» AIM OF THE EXERCISE: In the material below, find the line that contains "(s : string)" and the line that contains "int_of_float : F → outcome Z;", then write out exactly those two lines and everything between them.

• • •

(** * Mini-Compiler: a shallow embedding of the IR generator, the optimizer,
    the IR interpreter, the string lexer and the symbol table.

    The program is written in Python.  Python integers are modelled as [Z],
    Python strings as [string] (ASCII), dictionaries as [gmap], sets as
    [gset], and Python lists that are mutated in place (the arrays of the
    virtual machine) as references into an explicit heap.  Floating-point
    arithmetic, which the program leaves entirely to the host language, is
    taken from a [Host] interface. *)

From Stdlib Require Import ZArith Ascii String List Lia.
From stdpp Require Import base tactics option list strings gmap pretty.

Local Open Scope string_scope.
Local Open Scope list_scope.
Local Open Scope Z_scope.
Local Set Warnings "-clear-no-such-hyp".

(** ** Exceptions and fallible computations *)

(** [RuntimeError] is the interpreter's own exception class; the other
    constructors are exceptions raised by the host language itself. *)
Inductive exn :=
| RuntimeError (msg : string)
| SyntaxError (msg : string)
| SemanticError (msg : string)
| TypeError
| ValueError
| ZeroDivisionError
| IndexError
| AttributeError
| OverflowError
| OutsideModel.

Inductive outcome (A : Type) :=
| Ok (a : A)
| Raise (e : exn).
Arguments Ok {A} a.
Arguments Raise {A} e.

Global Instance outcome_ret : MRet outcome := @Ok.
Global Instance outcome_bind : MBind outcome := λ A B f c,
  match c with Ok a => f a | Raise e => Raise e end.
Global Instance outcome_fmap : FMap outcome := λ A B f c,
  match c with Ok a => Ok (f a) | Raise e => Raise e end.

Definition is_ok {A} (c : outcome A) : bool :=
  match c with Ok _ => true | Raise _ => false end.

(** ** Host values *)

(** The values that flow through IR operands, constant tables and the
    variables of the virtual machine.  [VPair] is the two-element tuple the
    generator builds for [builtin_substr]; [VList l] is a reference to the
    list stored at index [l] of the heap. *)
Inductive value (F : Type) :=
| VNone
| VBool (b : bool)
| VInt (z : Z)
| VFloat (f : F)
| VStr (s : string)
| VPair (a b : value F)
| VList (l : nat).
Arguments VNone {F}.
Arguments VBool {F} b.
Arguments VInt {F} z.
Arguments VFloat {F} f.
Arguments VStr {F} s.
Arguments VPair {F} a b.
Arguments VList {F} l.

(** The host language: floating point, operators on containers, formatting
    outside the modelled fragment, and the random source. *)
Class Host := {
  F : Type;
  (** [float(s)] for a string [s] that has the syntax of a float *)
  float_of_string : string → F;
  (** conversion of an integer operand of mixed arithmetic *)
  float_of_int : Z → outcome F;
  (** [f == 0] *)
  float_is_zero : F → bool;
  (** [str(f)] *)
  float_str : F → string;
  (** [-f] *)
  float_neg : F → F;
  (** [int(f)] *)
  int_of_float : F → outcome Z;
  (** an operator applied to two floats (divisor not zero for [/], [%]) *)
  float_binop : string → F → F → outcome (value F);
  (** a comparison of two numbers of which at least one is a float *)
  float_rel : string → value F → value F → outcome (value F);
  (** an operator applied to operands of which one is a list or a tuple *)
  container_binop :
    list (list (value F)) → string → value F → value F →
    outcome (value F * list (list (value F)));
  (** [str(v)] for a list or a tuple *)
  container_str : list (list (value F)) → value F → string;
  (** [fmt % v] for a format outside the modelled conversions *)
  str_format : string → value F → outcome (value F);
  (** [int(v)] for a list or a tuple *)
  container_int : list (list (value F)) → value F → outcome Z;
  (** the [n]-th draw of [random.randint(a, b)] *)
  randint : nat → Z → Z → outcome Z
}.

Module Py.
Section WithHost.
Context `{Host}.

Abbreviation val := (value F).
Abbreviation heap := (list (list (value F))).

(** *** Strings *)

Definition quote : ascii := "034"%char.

• • •

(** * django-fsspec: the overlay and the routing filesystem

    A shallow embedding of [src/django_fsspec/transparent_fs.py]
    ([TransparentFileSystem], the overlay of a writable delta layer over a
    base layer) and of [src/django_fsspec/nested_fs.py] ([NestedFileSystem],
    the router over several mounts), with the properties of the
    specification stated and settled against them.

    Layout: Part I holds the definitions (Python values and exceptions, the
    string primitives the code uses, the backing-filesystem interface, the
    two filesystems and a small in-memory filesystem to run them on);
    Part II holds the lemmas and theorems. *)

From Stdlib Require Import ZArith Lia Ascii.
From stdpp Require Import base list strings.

• • •

» RESPONSE BELOW:
| VStr (s : string)
| VPair (a b : value F)
| VList (l : nat).
Arguments VNone {F}.
Arguments VBool {F} b.
Arguments VInt {F} z.
Arguments VFloat {F} f.
Arguments VStr {F} s.
Arguments VPair {F} a b.
Arguments VList {F} l.

(** The host language: floating point, operators on containers, formatting
    outside the modelled fragment, and the random source. *)
Class Host := {
  F : Type;
  (** [float(s)] for a string [s] that has the syntax of a float *)
  float_of_string : string → F;
  (** conversion of an integer operand of mixed arithmetic *)
  float_of_int : Z → outcome F;
  (** [f == 0] *)
  float_is_zero : F → bool;
  (** [str(f)] *)
  float_str : F → string;
  (** [-f] *)
  float_neg : F → F;
  (** [int(f)] *)
  int_of_float : F → outcome Z;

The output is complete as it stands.